Lord of the rings is different, the whole thing is a fantasy set thing, no reality being mixed with the sets, no real life needed to be mixed. That is why is it looked better.
The problem is when you mix real life things with cgi.



That's a pretty good point. It might not be as bad if there's only so much real life for contrast. In the case of LOTR, there was tons of on-location shooting and plenty of sets, but it was all pretty larger-than-life anyway, and a lot of wide-shot landscapes from a distance, too, so the shift probably wasn't as jarring. It's a bigger deal when it's trying to show you a fake version of a real thing, as opposed to a fake version of a fake thing.



CG can be a bonus to the viewing experience.

it spoilt Gladiator.

The colosseum and Rome had that horrible fake gray look ( so common with cgi everything looks so dull and miserable when they use it - cheaper version?-also same grey in Lord Of The Rings), and the people occupying it looked fake and the top of it looked fake from the interiour.
the best scene in that movie was Joaquin Phoenix in his roman bust armour and white linen, rising up under the stadium in white cloudy mist.



That's not the thing though Medusa, it's the usage of CGI these days.

I know what you're saying with the different worlds they're set in... but I meant the cheap way that CGI is banded around with little regard to story, plot, character writing/arcs and overall screenplay.

CGI has become the modern day equivalent of the 80s musclebound action-up. All flash and bang... very little sustenance.
I was using 2012 as an example of the broad disregard that most modern filmmakers have toward their audience.

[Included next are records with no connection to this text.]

(** * Deferred shader compilation and shader library of the draw manager

    A shallow embedding of [source/blender/draw/intern/draw_manager_shader.c]:
    the shader library (an include system for GLSL fragments), the public
    entry points that turn a node tree into a GPU material, and the deferred
    compiler with its work queue, conclude list and the two locks. *)

From Stdlib Require Import ZArith Lia Bool Ascii String List Sorted.
From stdpp Require Import base list.

Local Open Scope Z_scope.

(** ** C strings

    A [string] is the text of a C string without its terminator. Where the
    code reads on behind a terminator, a [string] is the bytes of the
    memory it reads: there a NUL byte ends a C string, and behind the last
    byte of the list every byte reads as NUL. *)

Module CStr.

Definition NUL : ascii := Ascii.zero.

(** [strstr haystack needle]: the suffix of [haystack] that starts at the
    first occurrence of [needle], or [None] (the C function returns NULL).
    The search ends at the terminator. *)
Fixpoint strstr (haystack needle : string) : option string :=
  if String.prefix needle haystack then Some haystack
  else match haystack with
       | EmptyString => None
       | String c rest => if Ascii.eqb c NUL then None else strstr rest needle
       end.

(** What [%s] prints of a buffer: the bytes before the first NUL. *)
Fixpoint cstr (s : string) : string :=
  match s with
  | EmptyString => EmptyString
  | String c rest => if Ascii.eqb c NUL then EmptyString else String c (cstr rest)
  end.

(** Pointer arithmetic [s += n]; behind the last byte nothing changes. *)
Fixpoint advance (n : nat) (s : string) : string :=
  match n, s with
  | O, _ => s
  | S _, EmptyString => EmptyString
  | S n', String _ rest => advance n' rest
  end.

(** [BLI_strncpy(dst, src, maxncpy)] keeps at most [maxncpy - 1] characters
    and terminates the copy. *)
Definition BLI_strncpy (src : string) (maxncpy : nat) : string :=
  String.substring 0 (maxncpy - 1) src.

(** [strncmp(a, b, strlen(a)) == 0] holds exactly when [a] is a prefix of
    [b]: the first [strlen(a)] characters are compared, and a shorter [b]
    differs at its terminator. *)
Definition strncmp_strlen_eq (a b : string) : bool := String.prefix a b.

End CStr.

(** ** Shader library: a simple include system for GLSL files *)

Module ShaderLib.
Import CStr.

(** 64 because the dependencies are a 64 bit bitmap. *)
Definition MAX_LIB : nat := 64.
Definition MAX_LIB_NAME : nat := 64.
(** [MAX_NAME] sizes the buffer of the debug name; it is declared in
    [DNA_defs.h] (64 there). No statement below depends on its value. *)
Definition MAX_NAME : nat := 64.

Definition pragma_require : string := "BLENDER_REQUIRE(".

(** [uint64_t] arithmetic. *)
Definition u64 (z : Z) : Z := z mod 2 ^ 64.
Definition bit64 (dep : Z) : Z := u64 (Z.shiftl 1 dep).

(** [struct DRWShaderLibrary]: three arrays of [MAX_LIB] entries; a NULL
    pointer in [libs] is [None]. *)
Record DRWShaderLibrary : Type := {
  libs : list (option string);
  libs_name : list string;
  libs_deps : list Z
}.

Definition lib_at (lib : DRWShaderLibrary) (i : nat) : option string :=
  nth i (libs lib) None.
Definition name_at (lib : DRWShaderLibrary) (i : nat) : string :=
  nth i (libs_name lib) EmptyString.
Definition deps_at (lib : DRWShaderLibrary) (i : nat) : Z :=
  nth i (libs_deps lib) 0.

(** [MEM_callocN]: every pointer NULL, every name empty, every mask 0. *)
Definition DRW_shader_library_create : DRWShaderLibrary :=
  {| libs := replicate MAX_LIB None;
     libs_name := replicate MAX_LIB EmptyString;
     libs_deps := replicate MAX_LIB 0 |}.

(** The [for] loop of [drw_shader_library_search], [n] iterations left and
    [i] the loop variable: the first occupied slot whose stored name is a
    prefix of [name]; the scan breaks at the first NULL slot. *)
Fixpoint search_loop (lib : DRWShaderLibrary) (name : string) (n i : nat) : Z :=
  match n with
  | O => -1
  | S n' =>
    match lib_at lib i with
    | Some _ =>
      if strncmp_strlen_eq (name_at lib i) name then Z.of_nat i
      else search_loop lib name n' (S i)
    | None => -1
    end
  end.

Definition drw_shader_library_search (lib : DRWShaderLibrary) (name : string) : Z :=
  search_loop lib name MAX_LIB 0.

(** The loop that copies the unresolved name for the log message. It
    tests for the closing parenthesis and for the counter only, not for
    the terminator: when the text ends first, the code copies the
    terminator and goes on with the bytes behind it. [haystack] is
    therefore the memory from the pointer on; behind its last byte the
    bytes read as NUL, which the loop copies without moving on in the
    list. *)
Fixpoint dbg_name_loop (room : nat) (haystack : string) : string * string :=
  match room, haystack with
  | S room', String c rest =>
    if Ascii.eqb c ")" then (EmptyString, haystack)
    else let '(dbg, h) := dbg_name_loop room' rest in (String c dbg, h)
  | _, _ => (EmptyString, haystack)
  end.

(** The [while] loop of [drw_shader_dependencies_get]; [log] collects the
    names reported through [CLOG_INFO], each as [%s] prints the buffer. *)
Fixpoint deps_loop (fuel : nat) (lib : DRWShaderLibrary) (pragma_str : string)
    (haystack : string) (deps : Z) (log : list string) : Z * list string :=
  match fuel with
  | O => (deps, log)
  | S fuel' =>
    match strstr haystack pragma_str with
    | None => (deps, log)
    | Some found =>
      let haystack := advance (String.length pragma_str) found in
      let dep := drw_shader_library_search lib haystack in
      if dep =? -1 then
        let '(dbg_name, haystack) := dbg_name_loop (MAX_NAME - 2) haystack in
        deps_loop fuel' lib pragma_str haystack deps (log ++ [cstr dbg_name])
      else
        deps_loop fuel' lib pragma_str haystack (Z.lor deps (bit64 dep)) log
    end
  end.

Section Memory.

(** [behind text]: the bytes that lie in memory behind the terminator of
    [text]. They are no part of the arguments of the functions below; the
    copy loop above can reach them, so they are a parameter of the model. *)
Variable behind : string -> string.

(** The memory at the pointer [text]: the text, its terminator, and what
    lies behind. *)
Definition region (text : string) : string :=
  (text ++ String NUL (behind text))%string.
Lemma dedup_inv_fold tg ta rated rest done d :
  dedup_inv tg ta rated done d ->
  dedup_inv tg ta rated (done ++ rest) (fold_left (score_step tg ta rated) rest d).
Proof.
  revert done d. induction rest as [|b rest IH]; intros done d H; simpl.
  - now rewrite app_nil_r.
  - replace (done ++ b :: rest) with ((done ++ [b]) ++ rest)
      by (rewrite <- app_assoc; reflexivity).
    apply IH. now apply dedup_inv_step.
Qed.

Lemma dedup_inv_dedup tg ta rated flat :
  dedup_inv tg ta rated flat (dedup tg ta rated flat).
Proof. apply (dedup_inv_fold tg ta rated flat [] []), dedup_inv_nil. Qed.

(** ** Ranking *)

Lemma NoDup_map_Some {A} (l : list A) : NoDup l -> NoDup (map Some l).
Proof.
  induction 1 as [|x l Hx Hnd IH]; simpl; constructor; [|assumption].
  rewrite in_map_iff. intros (y & [= ->] & Hy). contradiction.
Qed.

Lemma dedup_value_entry tg ta rated flat s :
  In s (Dict.values (dedup tg ta rated flat)) ->
  exists bid, Dict.get bid (dedup tg ta rated flat) = Some s.
Proof.
  intros H. apply in_map_iff in H. destruct H as ([bid s'] & <- & Hin).
  exists bid. apply In_get_Some; [|assumption].
  apply dedup_inv_dedup.
Qed.

Lemma dedup_ids tg ta rated flat :
  map (fun s => book_id (book s)) (Dict.values (dedup tg ta rated flat)) =
  map Some (Dict.keys (dedup tg ta rated flat)).
Proof.
  destruct (dedup_inv_dedup tg ta rated flat) as (Hnd & _ & Hsome).
  unfold Dict.values, Dict.keys. rewrite !map_map.
  apply map_ext_in. intros [bid s] Hin. simpl.
  apply (In_get_Some _ _ _ _ Hnd) in Hin. now apply Hsome in Hin.
Qed.

Lemma rank_candidates_eq flat tg ta rated limit :
  exists m,
    rank_candidates flat tg ta rated limit =
    map book (firstn m (sorted_desc score (Dict.values (dedup tg ta rated flat)))).
Proof.
  unfold rank_candidates.
  destruct (slice_to_take _ limit
              (sorted_desc score (Dict.values (dedup tg ta rated flat)))) as (m & ->).
  now exists m.
Qed.

Lemma rank_candidates_NoDup flat tg ta rated limit :
  NoDup (map book_id (rank_candidates flat tg ta rated limit)).
Proof.
  destruct (rank_candidates_eq flat tg ta rated limit) as (m & ->).
  rewrite map_map, <- firstn_map. apply NoDup_take.
  eapply Permutation_NoDup.
  - apply Permutation_map. symmetry. apply sorted_desc_perm.
  - rewrite dedup_ids. apply NoDup_map_Some, dedup_inv_dedup.
Qed.

(** Every returned book is the kept occurrence of its (usable) id. *)
Lemma rank_candidates_kept flat tg ta rated limit b :
  In b (rank_candidates flat tg ta rated limit) ->
  exists bid,
    book_id b = Some bid /\ bid <> EmptyString /\
    Spec.kept_occurrence (fun x => score_book tg ta rated x bid)
      (filter (Spec.has_id bid) flat) b.
Proof.
  intros H. destruct (rank_candidates_eq flat tg ta rated limit) as (m & E).
  rewrite E in H. apply in_map_iff in H. destruct H as (s & <- & Hs).
  apply In_take in Hs.
  apply (Permutation_in _ (sorted_desc_perm _ score _)) in Hs.
  apply dedup_value_entry in Hs. destruct Hs as (bid & Hget).
  destruct (dedup_inv_dedup tg ta rated flat) as (_ & _ & Hsome).
  destruct (Hsome bid s Hget) as (Hne & Hid & _ & Hkept).
  exists bid. auto.
Qed.

Lemma has_id_In bid b flat :
  In b flat -> book_id b = Some bid -> In b (filter (Spec.has_id bid) flat).
Proof.
  intros Hin Hid. apply filter_In. split; [assumption|].
  rewrite (has_id_of bid) by assumption. apply String.eqb_refl.
Qed.
(** * data-sync: the sync-pair reconciliation engine of [sync_manager.py]

    A shallow embedding of [SyncPair] ([sync], [_pull_changes],
    [_commit_and_push], [_initialize_git], [_ensure_valid_repository]) over an
    arbitrary version-control engine.  The engine (GitPython in the source) is
    a collaborator: every call the source makes on it is a constructor of
    [call], and the engine itself is a function [exec] that answers a call in
    a repository state with a value or a Python exception and a successor
    state.  The Python code is written in a state-and-exception monad whose
    state also holds the pair's mutable attributes, the list of engine calls
    issued so far and the log. *)

From Stdlib Require Import String Ascii ZArith List Bool Lia.
Import ListNotations.
Local Open Scope list_scope.
Local Open Scope string_scope.
Local Open Scope Z_scope.

(** ** Python exceptions *)

(** The classes the source distinguishes in its [except] clauses.
    [OtherException] is any further subclass of [Exception] (TypeError,
    KeyError, IndexError, OSError, ...); [BaseOnly] is an exception outside
    the [Exception] hierarchy (KeyboardInterrupt, SystemExit), which
    [except Exception] does not catch.  The string is [str(e)]. *)
Inductive exn : Type :=
| GitCommandError (text : string)
| ValueError (text : string)
| BadName (text : string)
| OtherException (text : string)
| BaseOnly (text : string).

Definition str (e : exn) : string :=
  match e with
  | GitCommandError t | ValueError t | BadName t
  | OtherException t | BaseOnly t => t
  end.

(** [except git.exc.GitCommandError] *)
Definition is_GitCommandError (e : exn) : bool :=
  match e with GitCommandError _ => true | _ => false end.

(** [except (ValueError, git.exc.BadName)] *)
Definition is_ValueError_or_BadName (e : exn) : bool :=
  match e with ValueError _ | BadName _ => true | _ => false end.

(** [except Exception] *)
Definition is_Exception (e : exn) : bool :=
  match e with BaseOnly _ => false | _ => true end.

(** ** Strings: [str.lower()], [needle in haystack], [str.format] *)

Definition lower_ascii (c : ascii) : ascii :=
  let n := nat_of_ascii c in
  if (Nat.leb 65 n && Nat.leb n 90)%bool then ascii_of_nat (n + 32) else c.

Fixpoint lower (s : string) : string :=
  match s with
  | EmptyString => EmptyString
  | String c s' => String (lower_ascii c) (lower s')
  end.

(** [needle in haystack] on strings *)
Definition contains (needle haystack : string) : bool :=
  match String.index 0 needle haystack with Some _ => true | None => false end.

(** [template.format(timestamp=ts)] for templates whose replacement fields
    are plain: [{timestamp}] is substituted, [{{] and [}}] are the escaped
    braces, any other field name raises KeyError and an unmatched brace
    raises ValueError.  [skip] characters are dropped first. *)
Fixpoint format_from (skip : nat) (template ts : string) : exn + string :=
  match template with
  | EmptyString => inr EmptyString
  | String c rest =>
      match skip with
      | S k => format_from k rest ts
      | O =>
          if Ascii.eqb c "{" then
            if String.prefix "{" rest then
              match format_from 1 rest ts with
              | inr out => inr (String "{" out)
              | inl e => inl e
              end
            else if String.prefix "timestamp}" rest then
              match format_from 10 rest ts with
              | inr out => inr (ts ++ out)
              | inl e => inl e
              end
            else if contains "}" rest then inl (OtherException "KeyError")
            else inl (ValueError "expected '}' before end of string")
          else if Ascii.eqb c "}" then
            if String.prefix "}" rest then
              match format_from 1 rest ts with
              | inr out => inr (String "}" out)
              | inl e => inl e
              end
            else inl (ValueError "Single '}' encountered in format string")
          else
            match format_from 0 rest ts with
            | inr out => inr (String c out)
            | inl e => inl e
            end
      end
  end.

Definition format (template ts : string) : exn + string :=
  format_from 0 template ts.

(** ** The engine *)

(** Every call the source makes on GitPython, the file system and the wall
    clock.  [Git cmd args] is [the command self.repo.git.cmd applied to args]. *)
Inductive call : Type :=
| Git (cmd : string) (args : list string)
| IsDirty                         (* self.repo.is_dirty() *)
| ActiveBranchName                (* self.repo.active_branch.name *)
| HeadIsValid                     (* self.repo.head.is_valid() *)
| HeadCommit                      (* self.repo.head.commit (its hexsha) *)
| IndexAdd (pattern : string)     (* self.repo.index.add(pattern) *)
| IndexDiff (other : option string) (* self.repo.index.diff(other) *)
| IndexCommit (message : string)  (* self.repo.index.commit(message) *)
| UntrackedFiles                  (* self.repo.untracked_files *)
| OriginRefs                      (* self.repo.remotes.origin.refs *)
| OriginPush (refspec : string)   (* self.repo.remotes.origin.push(refspec) *)
| OriginSetUrl (url : string)     (* self.repo.remotes.origin.set_url(url) *)
| HasRemote (rname : string)      (* rname in self.repo.remotes *)
| CreateRemote (rname url : string) (* self.repo.create_remote(rname, url) *)
| IterCommits                     (* list(self.repo.iter_commits()) *)
| HeadReset (commit : string) (working_tree : bool)
                                  (* self.repo.head.reset(commit, working_tree=..) *)
| RepoInit (path : string)        (* git.Repo.init(path) *)
| RepoOpen (path : string)        (* git.Repo(path) *)
| PathExists (path : string)      (* os.path.exists(path) *)
| FolderNonEmpty (path : string)  (* any(Path(path).iterdir()) *)
| Mkdir (path : string)           (* Path(path).mkdir(parents=True, exist_ok=True) *)
| DatetimeNow (fmt : string).     (* datetime.now().strftime(fmt) *)

(** What a call answers when it does not raise.  Commits are named by their
    hexsha; a diff is the list of its changed paths; the remote-tracking
    references of [origin] are listed as (branch name, hexsha of the tip). *)
Definition ret_type (c : call) : Type :=
  match c with
  | Git _ _ => string
  | IsDirty | HeadIsValid | HasRemote _ | PathExists _ | FolderNonEmpty _ => bool
  | ActiveBranchName | HeadCommit | DatetimeNow _ => string
  | IndexDiff _ | UntrackedFiles | IterCommits => list string
  | OriginRefs => list (string * string)
  | IndexAdd _ | IndexCommit _ | OriginPush _ | OriginSetUrl _
  | CreateRemote _ _ | HeadReset _ _ | RepoInit _ | RepoOpen _ | Mkdir _ => unit
  end.

Definition is_git_command (c : call) : bool :=
  match c with Git _ _ => true | _ => false end.

Definition is_pull (c : call) : bool :=
  match c with Git cmd _ => String.eqb cmd "pull" | _ => false end.

Definition is_index_add (c : call) : bool :=
  match c with IndexAdd _ => true | _ => false end.

Definition is_index_commit (c : call) : bool :=
  match c with IndexCommit _ => true | _ => false end.

Definition is_push (c : call) : bool :=
  match c with OriginPush _ => true | _ => false end.

(** ** Configuration and log *)

Record SyncPairConfig : Type := mkConfig {
  name : string;
  local_folder : string;
  github_repo : string;
  github_token : string;           (* as returned by _resolve_token *)
  autocommit_time : Z;
  branch : string;
  commit_message_template : string
}.

Inductive level : Type := INFO | WARNING | ERROR.

Section Engine.

(** The repository state of the engine and the engine itself. *)
Variable R : Type.
Variable exec : forall c : call, R -> (exn + ret_type c) * R.

(** ** The SyncPair object and its monad *)

(** An engine call that was issued, with the exception it raised if any. *)
Definition event : Type := (call * option exn)%type.

Definition raised {A} (r : exn + A) : option exn :=
  match r with inl e => Some e | inr _ => None end.

(** [sync_lock] is [true] while the [threading.Lock] is held;
    [last_sync_time] and the readings of [time.time()] are counted in ticks
    of the clock. *)
Record state : Type := mkState {
  repo : R;
  trace : list event;
  logs : list (level * string);
  last_sync_time : Z;
  sync_lock : bool
}.

Definition M (A : Type) : Type := state -> (exn + A) * state.

Definition ret {A} (a : A) : M A := fun s => (inr a, s).

Definition raise {A} (e : exn) : M A := fun s => (inl e, s).

Definition bind {A B} (m : M A) (k : A -> M B) : M B :=
  fun s => match m s with
           | (inr a, s') => k a s'
           | (inl e, s') => (inl e, s')
           end.

(** [try: body  except <catches> as e: handler e] *)
Definition try_except {A} (body : M A) (catches : exn -> bool)
    (handler : exn -> M A) : M A :=
  fun s => match body s with
           | (inl e, s') => if catches e then handler e s' else (inl e, s')
           | ok => ok
           end.

(** [try: body  finally: cleanup], for a cleanup that only updates the
    object. *)
Definition try_finally {A} (body : M A) (cleanup : state -> state) : M A :=
  fun s => let (r, s') := body s in (r, cleanup s').

(** One call on the engine; it is appended to the trace whether it answers
    or raises. *)
Definition invoke (c : call) : M (ret_type c) :=
  fun s => let (r, repo') := exec c (repo s) in
           (r, mkState repo' (trace s ++ [(c, raised r)]) (logs s)
                       (last_sync_time s) (sync_lock s)).

Definition log (l : level) (msg : string) : M unit :=
  fun s => (inr tt, mkState (repo s) (trace s) (logs s ++ [(l, msg)])
                            (last_sync_time s) (sync_lock s)).

Definition lift {A} (r : exn + A) : M A := fun s => (r, s).

Definition set_last_sync_time (t : Z) : M unit :=
  fun s => (inr tt, mkState (repo s) (trace s) (logs s) t (sync_lock s)).

Definition set_lock (b : bool) (s : state) : state :=
  mkState (repo s) (trace s) (logs s) (last_sync_time s) b.

Definition when (b : bool) (m : M unit) : M unit :=
  if b then m else ret tt.

End Engine.

Arguments raised {A}.
Arguments mkState {R}.
Arguments repo {R}.
Arguments trace {R}.
Arguments logs {R}.
Arguments last_sync_time {R}.
Arguments sync_lock {R}.
Arguments ret {R A}.
Arguments raise {R A}.
Arguments bind {R A B}.
Arguments try_except {R A}.
Arguments try_finally {R A}.
Arguments invoke {R}.
Arguments log {R}.
Arguments lift {R A}.
Arguments set_last_sync_time {R}.
Arguments set_lock {R}.
Arguments when {R}.

Declare Scope py_scope.
Delimit Scope py_scope with py.
Notation "x <- m ;; k" := (bind m (fun x => k))
  (at level 100, m at next level, right associativity) : py_scope.
Notation "m ;;; k" := (bind m (fun _ => k))
  (at level 100, right associativity) : py_scope.
Local Open Scope py_scope.

(** ** SyncPair: the reconciliation cycle *)

Section SyncPair.

Context {R : Type}.
Variable exec : forall c : call, R -> (exn + ret_type c) * R.
Variable cfg : SyncPairConfig.

Definition pull_args : list string :=
  ["origin"; branch cfg; "--no-rebase"; "--strategy-option=theirs"].

Definition reset_args : list string :=
  ["--hard"; "origin/" ++ branch cfg].

(** Python truth value of a list *)
Definition nonempty {A} (l : list A) : bool :=
  match l with [] => false | _ => true end.

Definition has_ref (b : string) (refs : list (string * string)) : bool :=
  existsb (fun r => String.eqb (fst r) b) refs.

Fixpoint ref_commit (b : string) (refs : list (string * string))
    : option string :=
  match refs with
  | [] => None
  | (n, h) :: rest => if String.eqb n b then Some h else ref_commit b rest
  end.

Definition option_eqb (a b : option string) : bool :=
  match a, b with
  | None, None => true
  | Some x, Some y => String.eqb x y
  | _, _ => false
  end.

(** Lines 559-560 and 564-565:
    [remote_ref = refs[self.branch] if self.branch in refs else None] and
    [remote_ref.commit.hexsha if remote_ref else None].  The property
    [self.repo.remotes.origin.refs] is evaluated once for the test and once
    more for the subscript, which raises IndexError when the name is gone. *)
Definition remote_head : M R (option string) :=
  refs <- invoke exec OriginRefs ;;
  if has_ref (branch cfg) refs then
    refs' <- invoke exec OriginRefs ;;
    match ref_commit (branch cfg) refs' with
    | Some h => ret (Some h)
    | None => raise (OtherException "IndexError")
    end
  else ret None.

(** Lines 547-557: stage everything and commit when the index differs from
    HEAD; the answer is the local variable [committed]. *)
Definition stage_and_commit : M R bool :=
  invoke exec (IndexAdd "*") ;;;
  d <- invoke exec (IndexDiff (Some "HEAD")) ;;
  if nonempty d then
    timestamp <- invoke exec (DatetimeNow "%Y-%m-%d %H:%M:%S") ;;
    commit_message <- lift (format (commit_message_template cfg) timestamp) ;;
    invoke exec (IndexCommit commit_message) ;;;
    log INFO ("Committed changes for " ++ name cfg ++ ": " ++ commit_message) ;;;
    ret true
  else ret false.

(** Lines 539-569. *)
Definition _commit_and_push : M R bool :=
  committed <- stage_and_commit ;;
  old_remote_head <- remote_head ;;
  invoke exec (OriginPush (branch cfg)) ;;;
  new_remote_head <- remote_head ;;
  pushed <- (if negb (option_eqb old_remote_head new_remote_head) then
               log INFO ("Pushed new commits for " ++ name cfg) ;;; ret true
             else ret false) ;;
  ret (committed || pushed)%bool.

(** [self.repo.head.commit.hexsha if self.repo.head.is_valid() else None] *)
Definition head_hexsha : M R (option string) :=
  valid <- invoke exec HeadIsValid ;;
  if valid then h <- invoke exec HeadCommit ;; ret (Some h) else ret None.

If you want another example... Indiana Jones And The Kingdom Of The Crystal Skull.



A system of cells interlinked
Very cool stuff. I need to chew on it a bit more before jumping in to the conversation, though.

What are your thoughts on shows (ie Star Trek) that would try to shake things up during any given episode, only to hit the reset button at the 55 minute mark, and all was well again? Does this relate to attention and expectation, or more so, a narrative security blanket?